NorthWest Biotherapeutics Inc (NWBO)

[flipper44]

Here’s one of the early papers on plx-3397 by Prins/Liau et al. I’ve been around a while. Note: The next SPORE trial in humans will combine DCVax-l + CI + plx-3397 + poly-iclc

flipper44
Member Level
Re: None
Friday, 07/01/2016 8:33:32 PM
I don't think the board has this abstract. Notice the difference between "resected" versus "established." There are, as most of you know, inoperable GBM tumors. This is a pretty hopeful preclinical study. It seems to cover and add to the talk given by Dr. Prins in Seattle recently. (I should add that "C57BL/6" is a common type of laboratory mouse.)

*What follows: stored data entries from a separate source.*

(** *** Example worlds *)

Definition samplePayload (act : option string) : EventPayload :=
  {| repository_owner_login := "octo";
     repository_name := "demo";
     number := 7;
     action := act;
     before := Some "aaa";
     after := Some "bbb" |}.

Definition sampleChunk : Chunk :=
  {| content := "@@ -1,2 +1,2 @@";
     changes := [ NormalChange 1 1 " keep"; DeleteChange 2 "-old"; AddChange 2 "+new" ] |}.

Definition sampleFile : File := {| chunks := [sampleChunk]; to := Some "src/a.ts" |}.

Definition deletedFile : File := {| chunks := [sampleChunk]; to := Some "/dev/null" |}.

Definition pathlessFile : File := {| chunks := [sampleChunk]; to := None |}.

Definition sampleAnswer : string :=
  "[{" ++ DQ ++ "lineNumber" ++ DQ ++ ": 2, " ++ DQ ++ "reviewComment" ++ DQ ++ ": " ++
  DQ ++ "Use const." ++ DQ ++ "}]".

Definition samplePRDetails : PRDetails :=
  {| owner := "octo"; repo := "demo"; pull_number := 7; title := "Title"; description := "" |}.

(** A hunk whose deleted line carries the line number 0. *)
Definition zeroChunk : Chunk :=
  {| content := "@@ -0,1 +0,0 @@"; changes := [ DeleteChange 0 "-x" ] |}.

(** A completion whose first choice has the empty string as content. *)
Definition emptyChoice : Choice := {| message := Some {| message_content := Some "" |} |}.

Definition emptyContentResponse : ChatResponse := {| choices := [emptyChoice] |}.

(** [JSON.parse] on the texts that the examples use. *)
Definition parseTable (s : string) : result json :=
  if s =? "[]" then Ok (JArray [])
  else if s =? "null" then Ok JNull
  else if s =? "{}" then Ok (JObject [])
  else if s =? sampleAnswer then
    Ok (JArray [ JObject [ ("lineNumber", JNumber 2%float);
                           ("reviewComment", JString "Use const.") ] ])
  else Throw (SyntaxError "Unexpected token").

(** [Number] on the values that the examples use. *)
Definition numberTable (v : jsval) : result float :=
  match v with
  | Some (JNumber x) => Ok x
  | _ => Ok nan
  end.

(** A world with the pull request octo/demo#7, whose diff holds
    [sampleFile], [deletedFile] and [pathlessFile]; the event action is
    [act], the exclude input is [excl], and every completion request is
    answered by [answer]. Patterns without wildcards match by equality. *)
Definition sampleEnv (act : option string) (excl : string)
           (answer : result (option string)) : Env :=
  {| getInput := fun name =>
       if name =? "exclude" then excl
       else if name =? "OPENAI_API_KEY" then "key" else "token";
     GITHUB_EVENT_NAME := Some "pull_request";
     eventPayload := Ok (samplePayload act);
     pulls_get := fun _ _ _ => Ok {| pull_title := Some "Title"; pull_body := None |};
     pulls_get_diff := fun _ _ _ => Ok (Some "diff --git a/src/a.ts b/src/a.ts");
     compareCommitsWithBasehead := fun _ _ _ => Ok (Some "https://example.test/compare.diff");
     request := fun _ => Ok (Some "diff --git a/src/a.ts b/src/a.ts");
     createReview := fun _ _ _ _ _ => Ok tt;
     axios_post := fun _ _ =>
       content <-? answer ;;
       Ok {| choices := [ {| message := Some {| message_content := content |} |} ] |};
     parseDiff := fun _ => [sampleFile; deletedFile; pathlessFile];
     minimatch := fun p pattern => Ok (p =? pattern);
     JSON_parse := parseTable;
     Number := numberTable |}.

(** *** Code that the run never reaches *)

Definition BS : string := String (ascii_of_nat 92) EmptyString.
Definition BT : string := String (ascii_of_nat 96) EmptyString.

(** [s.replace(c, rep)] for a pattern of the one character [c] and a
    replacement without dollar signs: only the first occurrence is replaced. *)
Fixpoint replaceFirst (c : ascii) (rep : string) (s : string) : string :=
  match s with
  | EmptyString => EmptyString
  | String x r => if Ascii.eqb x c then rep ++ r else String x (replaceFirst c rep r)
  end.

(** Lines 53-56. *)
Definition escapeString (inputString : string) : string :=
  replaceFirst (ascii_of_nat 96) (BS ++ BT)
    (replaceFirst (ascii_of_nat 34) (BS ++ DQ) inputString).
Lemma joined_objects (pss : list (list (string * value))) (sep : string) :
  Forall (fun ps => has_key "toString" ps = false) pss ->
  (fix join (l : list value) (sep : string) : Try string :=
     match l with
     | [] => Done ""
     | x :: rest =>
         match
           match x with
           | VUndefined | VNull => Done ""
           | _ => ToString x
           end
         with
         | Faulted f => Faulted f
         | Done sx =>
             match join rest "," with
             | Faulted f => Faulted f
             | Done sr => Done (sep ++ sx ++ sr)
             end
         end
     end) (map VObject pss) sep
  = Done (joined sep (map (fun _ => "[object Object]") pss)).
Proof.
  intros H. revert sep. induction H as [|ps pss Hps _ IH]; intros sep.
  - reflexivity.
  - cbn [map joined]. cbn [ToString]. rewrite Hps, IH. reflexivity.
Qed.

(** An array of plain objects reads as so many times ["[object Object]"],
    with commas. *)
Lemma ToString_objects (pss : list (list (string * value))) :
  Forall (fun ps => has_key "toString" ps = false) pss ->
  ToString (VArray (map VObject pss))
  = Done (joined "" (map (fun _ => "[object Object]") pss)).
Proof. intros H. cbn [ToString]. now apply joined_objects. Qed.

(** When the backend answers with a status that is not [ok] and a JSON
    object, the submission fails with the object's [detail]: a non-empty
    string is shown as it is, after the cross; without a [detail], or with an
    empty, null, false or zero one, the fixed text "Error en la predicción."
    is shown.  The results stay hidden. *)
Theorem rejection_shown (w : World) (h : number) (props : list (string * value)) :
  resolve_horizon b w = Normal h -> escenario_value w <> "" ->
  fetch b (predict_request b w h)
  = Responded {| ok := false; json := Json (VObject props) |} ->
  (forall s, lookup "detail" props = VString s -> s <> "" ->
             completion b w = Throw (mkError RemoteRejection s) /\
             shown b w = "❌ " ++ s) /\
  (ToBoolean (lookup "detail" props) = false ->
   completion b w = Throw (mkError RemoteRejection "Error en la predicción.") /\
   shown b w = "❌ Error en la predicción.") /\
  visible (resultsSection_classList (submit_listener b w)) = false /\
  prediccionTbody_rows (submit_listener b w) = [].
Proof.
  intros R S F. apply String.eqb_neq in S.
  assert (C : completion b w = Throw (rejection b (VObject props)))
    by (rewrite completion_unfold, R, S, F; reflexivity).
  pose proof (views_after b w) as V. cbv zeta in V. rewrite C in V.
  destruct V as (_ & V2 & V3 & V4).
  split; [|split; [|split; assumption]].
  - intros s D N. apply String.eqb_neq in N.
    assert (E : rejection b (VObject props) = mkError RemoteRejection s).
    { unfold rejection. cbn [Get]. rewrite D. cbn [ToBoolean ToString].
      now rewrite N. }
    unfold shown. rewrite C, V4, E. split; reflexivity.
  - intros D.
    assert (E : rejection b (VObject props)
                = mkError RemoteRejection "Error en la predicción.").
    { unfold rejection. cbn [Get]. now rewrite D. }
    unfold shown. rewrite C, V4, E. split; reflexivity.
Qed.
(** * kat_edit: path-addressed editing of a decoded object graph

    A shallow embedding of [kat_edit.py]: the path parser, the literal
    coercer, the conversion to engine primitives, the helper types compiled
    from the embedded C# text ([KatRoundtrip.Node] and
    [KatRoundtrip.RedirectBinder]), the JSON projection and the path mutator.

    Conventions of the model.
    - Text is a [string] of ASCII characters; the character classes of the
      regular expression ([\w], [\d]) and of [str.isdigit], [str.lower] are
      the ASCII ones.
    - The decoded graph is a heap of engine objects addressed by position;
      a reference is the address, so aliasing and cycles are explicit.
    - A list or an array has an element type and a dictionary a key type
      and a value type.  A slot of type [object] takes every value; a typed
      slot takes a value of its own type, and a slot of a reference type
      also takes null: the bridge converts an engine object only to a type
      it is an instance of.
    - The dictionaries are the generic ones.  A key is modelled by its text
      ([str(k)]), which tells the keys of one dictionary apart: a string is
      its own text, an integer its decimal notation.  A dictionary
      enumerates its keys in the order they were added.
    - The header strings of a node are never null.
    - [Decimal] holds the integers of magnitude below 2^96; its constructor
      raises for the others.  The limits of the interpreter (the recursion
      limit, the longest text [int] reads) are not part of the model.
    - A Python exception is a value of [error]; a function that can raise
      returns a [result]. *)

From Stdlib Require Import ZArith NArith Ascii String Lia.
From Stdlib Require Import DecimalString DecimalNat.
From Equations Require Import Equations.
From Equations.Prop Require Logic.
From stdpp Require Import base decidable option list gmap sets strings.

Open Scope string_scope.
Open Scope list_scope.
Open Scope Z_scope.

(** ** Characters and strings *)

Module Chars.

Definition code (c : ascii) : N := N_of_ascii c.

Definition between (lo hi : N) (c : ascii) : bool :=
  (lo <=? code c)%N && (code c <=? hi)%N.

Definition is_digit (c : ascii) : bool := between 48 57 c.
Definition is_upper (c : ascii) : bool := between 65 90 c.
Definition is_lower (c : ascii) : bool := between 97 122 c.

(** [[A-Za-z_]] *)
Definition is_ident_start (c : ascii) : bool :=
  is_upper c || is_lower c || Ascii.eqb c "_".

(** [\w] *)
Definition is_word (c : ascii) : bool := is_ident_start c || is_digit c.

See you after the holidays.

Oral Presentations 2016 AANS Annual Scientific Meeting Chicago, IL • April 30–May 4, 2016
Published online April 1, 2016; DOI: 10.3171/2016.4.JNS.AANS2016abstracts

508. Glioma-infiltrating iAPCs mediate T cell recruitment to and activation in the tumor microenvironment
Joseph Paul Antonios, Horacio Soto, MS, Joey Orpilla, BS, Namjo Shin, Richard Everson, MD, Robert Prins, PhD, and Linda Liau, MD, PhD (Los Angeles, CA)

Abstract

INTRODUCTION:

Tumor lysate-pulsed dendritic cell vaccination has shown efficacy in promoting an immune response in the resected glioma patient treatment setting. However, cure rates are elusive when tumors are well established. We hypothesized that a mechanism of immune regulation exists in the tumor setting; specifically, suppression is dominantly mediated via the PD-1/PD-L1 mechanism by tumor-infiltrating immunosuppressive antigen presenting cells (iAPCs).

METHODS:

To test this hypothesis, we co-cultured T cells with murine glioma in the presence of iAPCs derived from C57BL/6 DC vaccine-treated mice with/without inhibition of the PD-1/PD-L1. T cell cytotoxicity in vitro was then assessed using the xCelligence impedance analysis system. To examine these mechanisms in an in vivo setting, we intracranially implanted mice with GL261 glioma and treated with DC vaccination +/- PD-1 mAb blockade or a small molecule inhibitor of CSF-1R (PLX-3397, Plexxicon) and overall survival was quantified.

RESULTS:

We characterized the tumor infiltrate induced by DC vaccination and showed that there existed a PD-L1+ population of heterogeneous myeloid-lineage cells. This inhibitory antigen-presenting cell (iAPC) population significantly reduced T cell cytotoxicity in in vitro assays; blockade of PD-L1 on these cells recovered T cell cytotoxicity against tumor. In our in vivo model, PD-1 mAb blockade in combination with tumor lysate-pulsed DC vaccination induced a highly significant survival benefit to tumor-bearing mice. Treatment with PLX-3397, in conjunction with DC vaccination, additionally improved the survival benefit beyond that of adjuvant PD-1 mAb blockade.

CONCLUSION:

These findings suggest that an anti-tumor immune response targeted towards glioma is dependent on blockade of iAPC function within the tumor microenvironment.